(* ===== verification/Future.v ===== *)
(** Promises and futures as their users see them (future.hpp, future.cpp):
    [promise<T>::wait] and [wait_until] around the thread's [wait], the shared
    handle [future<T>], and canceling the task behind a promise ([task::cancel]
    in thread.cpp). A wait that blocks is cut at its context switch, like the
    operations of [Blocking.v]. *)
From S2P Require Import Prelude StdHeap World ReadyList TaskQueue Notify Scheduler Blocking.

(** The first half of a wait: a value at once, or the switch it blocked with. *)
Inductive waited (T : Type) :=
  | Value (v : T)
  | Blocked (sw : switch).
Arguments Value {T} v.
Arguments Blocked {T} sw.

Section ops.
Context {T : Type} `{!Clock} `{!HeapAlgo nat}.
Abbreviation C := (M (world T) exn).

(** [promise_base::enqueue_thread] *)
Definition enqueue_thread (p : nat) : C unit :=
  me ← self;
  mod_prom p (set_m_blocked_thread (Some me)).

(** [promise_base::wait], [promise_base::wait_until] *)
Definition promise_base_wait (p : nat) (timeout_us : Z) : C (option switch) :=
  me ← self; wait_us me p timeout_us.
Definition promise_base_wait_until (p : nat) (timeout_time : Z) : C (option switch) :=
  me ← self; wait me p timeout_time.

(** [promise<T>::error] *)
Definition promise_error (p : nat) : C bool :=
  k ← get_prom p; mret (bool_decide (is_Some (m_error k))).

(** What follows the blocking call in both waits. *)
Definition promise_result (p : nat) : C T :=
  k ← get_prom p;
  match m_error k with
  | Some er => mod_prom p (set_m_error None);; throw er
  | None =>
    match m_value k with
    | Some v => mret v
    | None => throw future_value_not_ready
    end
  end.

(** The two waits differ in the call that blocks. *)
Definition promise_wait_with (block : C (option switch)) (p : nat) : C (waited T) :=
  k ← get_prom p;
  match m_error k with
  | Some e => throw e
  | None =>
    match m_value k with
    | Some v => mret (Value v)
    | None =>
      enqueue_thread p;;
      osw ← block;
      match osw with
      | Some sw => mret (Blocked sw)
      | None => v ← promise_result p; mret (Value v)
      end
    end
  end.

(** [promise<T>::wait], [promise<T>::wait_until], up to the switch *)
Definition promise_wait (p : nat) (timeout : Z) : C (waited T) :=
  promise_wait_with (promise_base_wait p timeout) p.
Definition promise_wait_until (p : nat) (timeout : Z) : C (waited T) :=
  promise_wait_with (promise_base_wait_until p timeout) p.

(** ... and once the context [prev] that blocked is jumped back to. *)
Definition promise_wait_resume (this prev p : nat) : C T :=
  wait_resume this prev;; promise_result p.

(** [task::cancel], and [vtask::cancel], which overrides it with nothing. *)
Definition task_cancel (t : nat) : C unit :=
  k ← get_task t;
  match t_prom k with
  | None => mret tt
  | Some _ =>
    mod_task t (set_t_canceled true);;
    match t_active_context k with
    | Some c => mod_ctx c (set_c_canceled true);; mod_task t (set_t_active_context None)
    | None => mret tt
    end
  end.

(** [promise_base::cancel] *)
Definition promise_cancel (p : nat) : C unit :=
  k ← get_prom p;
  match m_task k with
  | Some t => task_cancel t
  | None => mret tt
  end.

(** ** [future<T>]: a pointer to a promise, which may be null *)

Abbreviation future := ptr.

Definition future_cancel (f : future) : C unit :=
  match f with
  | None => mret tt
  | Some p => r ← promise_ready p; if (r : bool) then mret tt else promise_cancel p
  end.

Definition future_valid (f : future) : bool := bool_decide (f ≠ None).

Definition future_ready (f : future) : C bool := p ← deref f; promise_ready p.

Definition future_error (f : future) : C bool :=
  match f with
  | Some p => promise_error p
  | None => mret false
  end.

Definition future_wait (f : future) (timeout : Z) : C (waited T) :=
  match f with
  | None => throw null_future
  | Some p => promise_wait p timeout
  end.

Definition future_wait_until (f : future) (timeout : Z) : C (waited T) :=
  match f with
  | None => throw null_future
  | Some p => promise_wait_until p timeout
  end.

(** [operator const T&] *)
Definition future_value (f : future) : C (waited T) :=
  match f with
  | None => throw null_future
  | Some p => promise_wait p microseconds_max
  end.

Lemma keeps_promise_wait_resume this prev p : keeps (others this) (promise_wait_resume this prev p).
Proof. unfold promise_wait_resume, promise_result. solve_keeps. Qed.
Lemma keeps_task_wait_resume this prev p : keeps w_task (promise_wait_resume this prev p).
Proof.
  unfold promise_wait_resume, promise_result, wait_resume, start_next_task_resume. solve_keeps.
Qed.
End ops.

#[export] Hint Resolve keeps_promise_wait_resume keeps_task_wait_resume : keeps.


Section future.
Context {T : Type} `{!Clock} `{HeapSpec nat}.
Implicit Types (w : world T).

Lemma get_prom_run w p k : w_prom w !! p = Some k → get_prom p w = (Ret k, w).
Proof. intros Hk. unfold get_prom. by rewrite Hk. Qed.

(** [enqueue_thread] keeps the thread's contexts in order, as long as the
    promise does not change hands under a waiter. *)
Lemma running_enqueue_thread w this s r b cur p k :
  running w this s r b cur → w_prom w !! p = Some k →
  running (with_prom w p (set_m_blocked_thread (Some this) k)) this s r b cur.
Proof.
  intros [[Hthr Hrep Hprom Hsole Hsleep] ? ? ? ? ? ? ? ?] Hk.
  split; try done. split; simpl; try done.
  intros c Hc. destruct (Hprom c Hc) as (q & kq & Hq & Hkq & Hb). exists q.
  destruct (decide (p = q)) as [<-|Hne].
  - eexists. rewrite lookup_insert_eq. split_and!; [done|done|]. done.
  - exists kq. by rewrite lookup_insert_ne.
Qed.

Lemma wait_us_max w this p :
  wait_us this p microseconds_max w = wait this p time_point_max w.
Proof. unfold wait_us. by rewrite bool_decide_eq_true_2. Qed.

(** Waiting for a pending promise that nobody waits for. *)
Lemma promise_wait_blocks w this s r b cur p k :
  running w this s r b cur → w_prom w !! p = Some k →
  m_error k = None → m_value k = None →
  (∀ x, x ∈ b ++ sleep_pqueue s → prom_of (w_ctx w) x ≠ Some p) →
  (now_at (w_ticks w) ≤ time_point_max)%Z →
  wp (promise_wait p microseconds_max) (returns (λ wt w', ∃ sw r1 b1 s1,
    wt = Blocked sw ∧ running w' this s1 (tail r1) b1 (sw_next sw) ∧
    sw = Switch cur (default (w_fresh w) (head r1)) (bool_decide (r1 = [])) ∧
    cur ∈ b1 ∧ prom_of (w_ctx w') cur = Some p)) w.
Proof.
  intros Hrun Hk He Hv Hnone Hnow. pose proof (ru_self _ _ _ _ _ _ Hrun) as Hself.
  unfold promise_wait, promise_wait_with.
  rewrite wp_bind, wp_get_prom, Hk, He, Hv, wp_bind. unfold enqueue_thread.
  rewrite wp_bind, wp_self, wp_mod_prom, Hk, Hself, wp_bind. unfold promise_base_wait.
  rewrite wp_bind, wp_self. simpl. rewrite Hself.
  fold (with_prom w p (set_m_blocked_thread (Some this) k)).
  set (w1 := with_prom w p _).
  assert (Hrun1 : running w1 this s r b cur) by by apply running_enqueue_thread.
  unfold wp at 1. rewrite wait_us_max.
  change (wp (wait this p time_point_max) (λ o w', match o with
    | Ret a => wp (match a with
        | Some sw => mret (Blocked sw)
        | None => v ← promise_result p; mret (Value v)
        end) (returns (λ wt w', ∃ sw r1 b1 s1,
          wt = Blocked sw ∧ running w' this s1 (tail r1) b1 (sw_next sw) ∧
          sw = Switch cur (default (w_fresh w) (head r1)) (bool_decide (r1 = [])) ∧
          cur ∈ b1 ∧ prom_of (w_ctx w') cur = Some p)) w'
    | Exc e => False
    | Undef u => False
    end) w1).
  eapply wp_mono, (wait_suspends w1 this s r b cur p
    (set_m_blocked_thread (Some this) k) time_point_max Hrun1);
    [|apply lookup_insert_eq|done|done|done|done|done|by left].
  intros [o|?|?] w2; try done. intros (sw & r1 & b1 & s1 & -> & Hrun2 & Hsw & Hb1 & Hp & _).
  rewrite wp_ret. by exists sw, r1, b1, s1.
Qed.

(** A new promise does not disturb the running thread. *)
Lemma running_alloc_prom w this s r b cur :
  running w this s r b cur → w_prom w !! w_fresh w = None →
  running (set_w_fresh (S (w_fresh w)) (with_prom w (w_fresh w) new_promise)) this s r b cur ∧
  ∀ x, x ∈ b ++ sleep_pqueue s → prom_of (w_ctx w) x ≠ Some (w_fresh w).
Proof.
  intros [[Hthr Hrep Hprom Hsole Hsleep] ? ? ? ? ? ? ? Hfresh] Hnone.
  assert (Hb : ∀ x, x ∈ b → prom_of (w_ctx w) x ≠ Some (w_fresh w)).
  { intros x Hx Hp. destruct (Hprom x Hx) as (p & k & Hp' & Hk & _). congruence. }
  split.
  - split; try done; [split; try done|].
    + intros c Hc. destruct (Hprom c Hc) as (p & k & Hp & Hk & Hbt). exists p, k.
      split_and!; try done. simpl. rewrite lookup_insert_ne; [done|congruence].
    + intros a Ha. apply Hfresh. simpl in Ha. lia.
  - intros x Hx. apply elem_of_app in Hx as [Hx|Hx]; [by apply Hb|]. intros Hp.
    apply (Hb x); [|done]. apply Hsleep; [done|]. by exists (w_fresh w).
Qed.

(** ** Properties *)

(** Waiting for a completed promise never blocks and changes nothing: it
    rethrows the error, which the promise keeps, or returns the value, an error
    taking precedence over a value. *)
Theorem wait_for_completed_promise w p k tmo :
  w_prom w !! p = Some k → is_ready w p →
  promise_wait p tmo w = (match m_error k, m_value k with
    | Some e, _ => Exc e
    | None, Some v => Ret (Value v)
    | None, None => Undef BadPointer
    end, w) ∧ promise_wait_until p tmo w = promise_wait p tmo w.
Proof.
  intros Hk (k' & Hk' & Hr). simplify_eq.
  assert (Hw : ∀ block, promise_wait_with block p w = (match m_error k, m_value k with
    | Some e, _ => Exc e
    | None, Some v => Ret (Value v)
    | None, None => Undef BadPointer
    end, w)).
  { intros block. unfold promise_wait_with, mbind, M_bind. rewrite (get_prom_run _ _ _ Hk).
    destruct (m_error k) as [e|]; [done|]. destruct (m_value k); [done|].
    by destruct Hr as [[? ?]|?]. }
  unfold promise_wait, promise_wait_until. by rewrite !Hw.
Qed.

(** [future::wait] on the result of an operation that has not finished
    registers the calling thread with the promise and suspends the caller until
    the promise is completed. *)
Theorem future_wait_blocks w this s r b cur p k :
  running w this s r b cur → w_prom w !! p = Some k →
  m_error k = None → m_value k = None →
  (∀ x, x ∈ b ++ sleep_pqueue s → prom_of (w_ctx w) x ≠ Some p) →
  (now_at (w_ticks w) ≤ time_point_max)%Z →
  wp (future_wait (Some p) microseconds_max) (returns (λ wt w', ∃ sw r1 b1 s1,
    wt = Blocked sw ∧ running w' this s1 (tail r1) b1 (sw_next sw) ∧
    sw = Switch cur (default (w_fresh w) (head r1)) (bool_decide (r1 = [])) ∧
    cur ∈ b1 ∧ prom_of (w_ctx w') cur = Some p)) w.
Proof. by apply promise_wait_blocks. Qed.

(** A wait that blocked and then finds an error throws it and takes it out
    of the promise, unlike a wait that finds the error at once: without a value
    the promise is not ready any more. *)
Theorem blocked_wait_consumes_error w this s r b c p k e :
  running w this s r b c → c_canceled <$> w_ctx w !! c = Some false →
  w_prom w !! p = Some k → m_error k = Some e → m_value k = None →
  wp (promise_wait_resume this c p) (λ o w', o = Exc e ∧
    w_prom w' !! p = Some (set_m_error None k) ∧ ¬ is_ready w' p) w.
Proof.
  intros Hrun Hc Hk He Hv. apply fmap_Some in Hc as (kc & Hkc & Hcan).
  unfold promise_wait_resume. rewrite wp_bind.
  eapply wp_mono, wait_resume_returns; [|done..].
  intros [[]|?|?] w1; try done. intros (s1 & _ & Hpr & _). unfold promise_result.
  rewrite wp_bind, wp_get_prom, Hpr, Hk, He, wp_bind, wp_mod_prom, Hpr, Hk, wp_throw. simpl.
  split; [done|]. split; [apply lookup_insert_eq|].
  intros (k' & Hk' & Hr). simpl in Hk'. rewrite lookup_insert_eq in Hk'.
  simplify_eq. simpl in Hr. rewrite Hv in Hr. by destruct Hr as [[? ?]|?].
Qed.

(** A null future: waiting for it or converting it throws [null_future], it
    is not valid, has no error and canceling it does nothing, but asking whether
    it is ready dereferences null. *)
Theorem null_future_behaviour w tmo :
  future_wait None tmo w = (Exc null_future, w) ∧
  future_wait_until None tmo w = (Exc null_future, w) ∧
  future_value None w = (Exc null_future, w) ∧
  future_valid None = false ∧ future_error None w = (Ret false, w) ∧
  future_cancel None w = (Ret tt, w) ∧
  future_ready None w = (Undef BadPointer, w).
Proof. done. Qed.
End future.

◇ ◇ ◇

:: What is required ::
From the records above, show each line that contains the word "Hnone".

:: Solution to this task ::
  intros Hrun Hk He Hv Hnone Hnow. pose proof (ru_self _ _ _ _ _ _ Hrun) as Hself.
  intros [[Hthr Hrep Hprom Hsole Hsleep] ? ? ? ? ? ? ? Hfresh] Hnone.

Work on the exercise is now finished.